MyISAM commit is centered on reminiscence commit comparable to killing locks, learn views associated to multiversion concurrency management launch. MySQL believes that no errors happen on this step — as soon as an error actually happens, the database will crash — MySQL itself can not deal with the crash. This step doesn’t have any logic that causes transaction rollback. When it comes to program operations, solely after this step is accomplished, the adjustments attributable to the transaction may be proven by way of the API or queries on the client-side.

The explanation why the issue could happen is that the binlog is distributed first, after which db commit is finished. We use question retries to repair this subject.

Q: In the case of multi-table queries, typically, why some tables can not get information?

A:The grasp/slave routing technique of Sharding-JDBC is proven beneath:

Grasp databases are chosen within the following situations:

  • SQL statements that embrace lock comparable to choose for replace ( of Model 4.0.0.RC3);
  • Not SELECT statements;
  • Threads which have already gone to grasp databases;
  • Codes specify the requests for grasp databases.

Algorithms used to select from a number of slave databases:

  • Polling Technique
  • Load Balancer Technique

The default is the polling technique. Nonetheless, one question could go to completely different slave databases, or it could go to the grasp library and slave databases, which happens when there may be time inconsistency between master-slave database latency or multi-slave latency.

Q: How can we take away community visitors?

  • http: use nginx to take away upstream;
  • dubbo: leverage its qos module to execute offline/on-line command;
  • xxljob: manually enter execution IP of the executor to specify situations;
  • MQ: use the API offered by Alibaba Cloud to allow or disable shopper bean.
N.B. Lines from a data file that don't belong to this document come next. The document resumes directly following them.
Lemma recover_rollup_raw fs (w : World) : raw (foldl (recover_rollup fate aggregate d day_start) w fs) = raw w.
Proof.
  revert w. induction fs as [|f fs IH]; intros w; simpl; [done|]. rewrite IH. unfold recover_rollup.
  destruct (_ || _); [done|]. apply write_hour_rollup_raw.
Qed.

(** One hour: no row of the date is lost, and a due hour is done unless DuckDB had no
    slot for it. *)
Lemma compact_hour_spec hh (w : World) :
  let '(r, w') := compact_hour fate aggregate d day_start now hh w in
  hour_step d hh (raw w) (raw w')
  /\ (is_ok r -> is_hour hh = true -> hour_start day_start hh + ONE_HOUR + SEAL_GRACE < now ->
      (forall n, fate n <> Refuses) -> hour_done hh (get_date d (raw w'))).
Proof.
  unfold compact_hour. set (start := hour_start day_start hh).
  destruct (is_hour hh) eqn:Eh; simpl; [|by split; [apply hour_step_refl|]].
  destruct (now <=? start + ONE_HOUR + SEAL_GRACE) eqn:Et; [split; [apply hour_step_refl|lia]|].
  destruct (hour_files (get_date d (raw w)) !! (hh ++ parquet)) as [old|] eqn:Ef.
  { pose proof (drop_hour_step fate d hh (raw w) (calls w)) as Hd.
    destruct (delete_hour_dir fate hh (get_date d (raw w)) (calls w)) as [dd' n']. simpl in *.
    destruct Hd as [? ?]; [left; unfold sealed; rewrite Ef; by eexists|]. done. }
  destruct (hour_dirs (get_date d (raw w)) !! hh) as [m|] eqn:Em.
  2:{ split; [apply hour_step_refl|]. intros _ _ _ _. right. intros m f. by rewrite Em. }
  pose proof (sorted_chunks_rows m) as Hrows.
  destruct (merge_sort ustr_le _) as [|c cs] eqn:Ec.
  { pose proof (drop_hour_step fate d hh (raw w) (calls w)) as Hd.
    destruct (delete_hour_dir fate hh (get_date d (raw w)) (calls w)) as [dd' n']. simpl in *.
    destruct Hd as [? ?]; [|done]. right. intros m' f Hm' Hs. rewrite Em in Hm'. injection Hm' as <-.
    by apply (sorted_nil m). }
  destruct (fate (calls w)) eqn:Efate.
  - set (w1 := set_raw _ _ w). destruct (seal_hour_step d hh (raw w) m (read_all m (c :: cs)) Em Ef Hrows) as [Hs1 Hs2].
    pose proof (write_hour_rollup_raw hh (read_all m (c :: cs)) start w1) as Hr.
    set (w2 := (write_hour_rollup fate aggregate d hh (read_all m (c :: cs)) start w1).2) in *.
    pose proof (drop_hour_step fate d hh (raw w2) (calls w2)) as Hd.
    destruct (delete_hour_dir fate hh (get_date d (raw w2)) (calls w2)) as [dd' n']. simpl in Hd |- *.
    rewrite Hr in *. destruct Hd as [? ?]; [by left|]. split; [by eapply hour_step_trans|done].
  - split; [apply hour_step_refl|]. intros _ _ _ Hn. by destruct (Hn (calls w)).
  - split; [apply hour_step_refl|]. by intros [? ?].
Qed.

(** What handling the hours of a date may change. *)
Record date_step {X} (o o' : OrgDir X) : Prop := {
  ds_days : day_files o' = day_files o;
  ds_dates : forall d', d' <> d -> date_dirs o' !! d' = date_dirs o !! d';
  ds_rows : date_rows (get_date d o') ≡ₚ date_rows (get_date d o);
  ds_dirs : forall h, is_Some (hour_dirs (get_date d o') !! h) -> is_Some (hour_dirs (get_date d o) !! h);
}.

Lemma date_step_refl {X} (o : OrgDir X) : date_step o o.
Proof. by split. Qed.

Lemma hour_date_step {X} hh (o1 o2 o3 : OrgDir X) : hour_step d hh o1 o2 -> date_step o2 o3 -> date_step o1 o3.
Proof.
  intros [A1 B1 C1 D1 E1] [A2 B2 C2 E2]. split; [congruence| |by etrans|].
  - intros d' Hd. by rewrite B2, B1.
  - intros h Hs%E2. destruct (decide (h = hh)) as [->|Hne]; [by apply E1|]. by rewrite (proj1 (D1 h Hne)) in Hs.
Qed.

Lemma hour_done_other {X} h hh (o o' : OrgDir X) :
  hour_step d hh o o' -> h <> hh -> hour_done h (get_date d o) -> hour_done h (get_date d o').
Proof.
  intros Hst Hne Hd. destruct (hs_other _ _ _ _ Hst h Hne) as [Edir Eseal]. destruct Hd as [Hs|Hno].
  - left. by apply Eseal.
  - right. intros m f. rewrite Edir. apply Hno.
Qed.

Definition due (hh : ustr) : Prop := is_hour hh = true /\ hour_start day_start hh + ONE_HOUR + SEAL_GRACE < now.

Lemma compact_hours_spec hs (w : World) :
  NoDup hs ->
  let '(r, w') := compact_hours fate aggregate d day_start now hs w in
  date_step (raw w) (raw w')
  /\ (forall h, h ∉ hs -> hour_done h (get_date d (raw w)) -> hour_done h (get_date d (raw w')))
  /\ (is_ok r -> Forall due hs -> (forall n, fate n <> Refuses) -> forall h, h ∈ hs -> hour_done h (get_date d (raw w'))).
Proof.
  revert w. induction hs as [|hh hs IH]; intros w Hnd; simpl.
  { split_and!; [apply date_step_refl|done|]. by intros _ _ _ h ?%elem_of_nil. }
  apply NoDup_cons in Hnd as [Hnot Hnd]. pose proof (compact_hour_spec hh w) as H1.
  destruct (compact_hour fate aggregate d day_start now hh w) as [r1 w1]. destruct H1 as [Hst Hdone].
  destruct r1 as [k|e].
  2:{ split_and!; [by eapply hour_date_step, date_step_refl| |by intros [? ?]].
      intros h Hh. apply (hour_done_other h hh); [done|]. intros ->. apply Hh. left. }
  specialize (IH w1 Hnd). destruct (compact_hours fate aggregate d day_start now hs w1) as [r2 w2].
  destruct IH as (Hst2 & Hkeep & Hall).
  assert (forall r : res Z, (is_ok r -> is_ok r2) ->
    date_step (raw w) (raw w2)
    /\ (forall h, h ∉ hh :: hs -> hour_done h (get_date d (raw w)) -> hour_done h (get_date d (raw w2)))
    /\ (is_ok r -> Forall due (hh :: hs) -> (forall n, fate n <> Refuses) ->
        forall h, h ∈ hh :: hs -> hour_done h (get_date d (raw w2)))) as Hgoal.
  { intros r Hr. split_and!; [by eapply hour_date_step| |].
    - intros h [Hne Hh]%not_elem_of_cons Hd. apply Hkeep; [done|]. by apply (hour_done_other h hh (raw w)).
    - intros Hok [[Hh Ht] Hdue]%Forall_cons Hn h [->|Hin]%elem_of_cons; [|by apply Hall; [apply Hr|..]].
      apply Hkeep; [done|]. apply Hdone; [by eexists|done..]. }
  destruct r2 as [k2|e]; apply Hgoal; [by eexists|by intros [? ?]].
Qed.

(** ** Rolling a day *)

(** A directory cut down by deletions. *)
Definition sub_date {X} (dd' dd : DateDir X) : Prop :=
  hour_files dd' ⊆ hour_files dd
  /\ forall h m', hour_dirs dd' !! h = Some m' -> exists m, hour_dirs dd !! h = Some m /\ m' ⊆ m.

Lemma sub_date_refl {X} (dd : DateDir X) : sub_date dd dd.
Proof. split; [done|]. eauto. Qed.

Lemma delete_hour_dirs_sub {X} (hs : list ustr) (dd : DateDir X) n : sub_date (delete_hour_dirs fate hs dd n).1 dd.
Proof.
  unfold delete_hour_dirs. revert dd n. induction hs as [|h hs IH]; intros dd n; [apply sub_date_refl|]. cbn [foldl fst snd].
  destruct (delete_hour_dir_spec fate h dd n) as (Hf & Hw & Hm).
  destruct (delete_hour_dir fate h dd n) as [dd1 n1]. cbn [fst] in *. destruct (IH dd1 n1) as [H1 H2].
  split; [by rewrite <- Hf|]. intros h' m' Hm'. destruct (H2 _ _ Hm') as (m1 & Em1 & Hs1).
  destruct (decide (h' = h)) as [->|Hne].
  - destruct (Hm _ Em1) as (m & ? & ?). exists m. split; [done|by etrans].
  - exists m1. split; [|done]. assert (hour_dirs (without_hour h dd1) !! h' = hour_dirs (without_hour h dd) !! h') as E by (by rewrite Hw).
    unfold without_hour in E. simpl in E. rewrite !lookup_delete_ne in E by done. by rewrite <- E.
Qed.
Apache ShardingSphere Open Supply Mission Hyperlinks:

ShardingSphere Github
ShardingSphere Twitter
ShardingSphere Slack Channel

The Article was Inspired from tech community site.
Contact us if this is inspired from your article and we will give you credit for it for serving the community.

This Banner is For Sale !!
Get your ad here for a week in 20$ only and get upto 10k Tech related traffic daily !!!

Leave a Reply

Your email address will not be published. Required fields are marked *

Want to Contribute to us or want to have 15k+ Audience read your Article ? Or Just want to make a strong Backlink?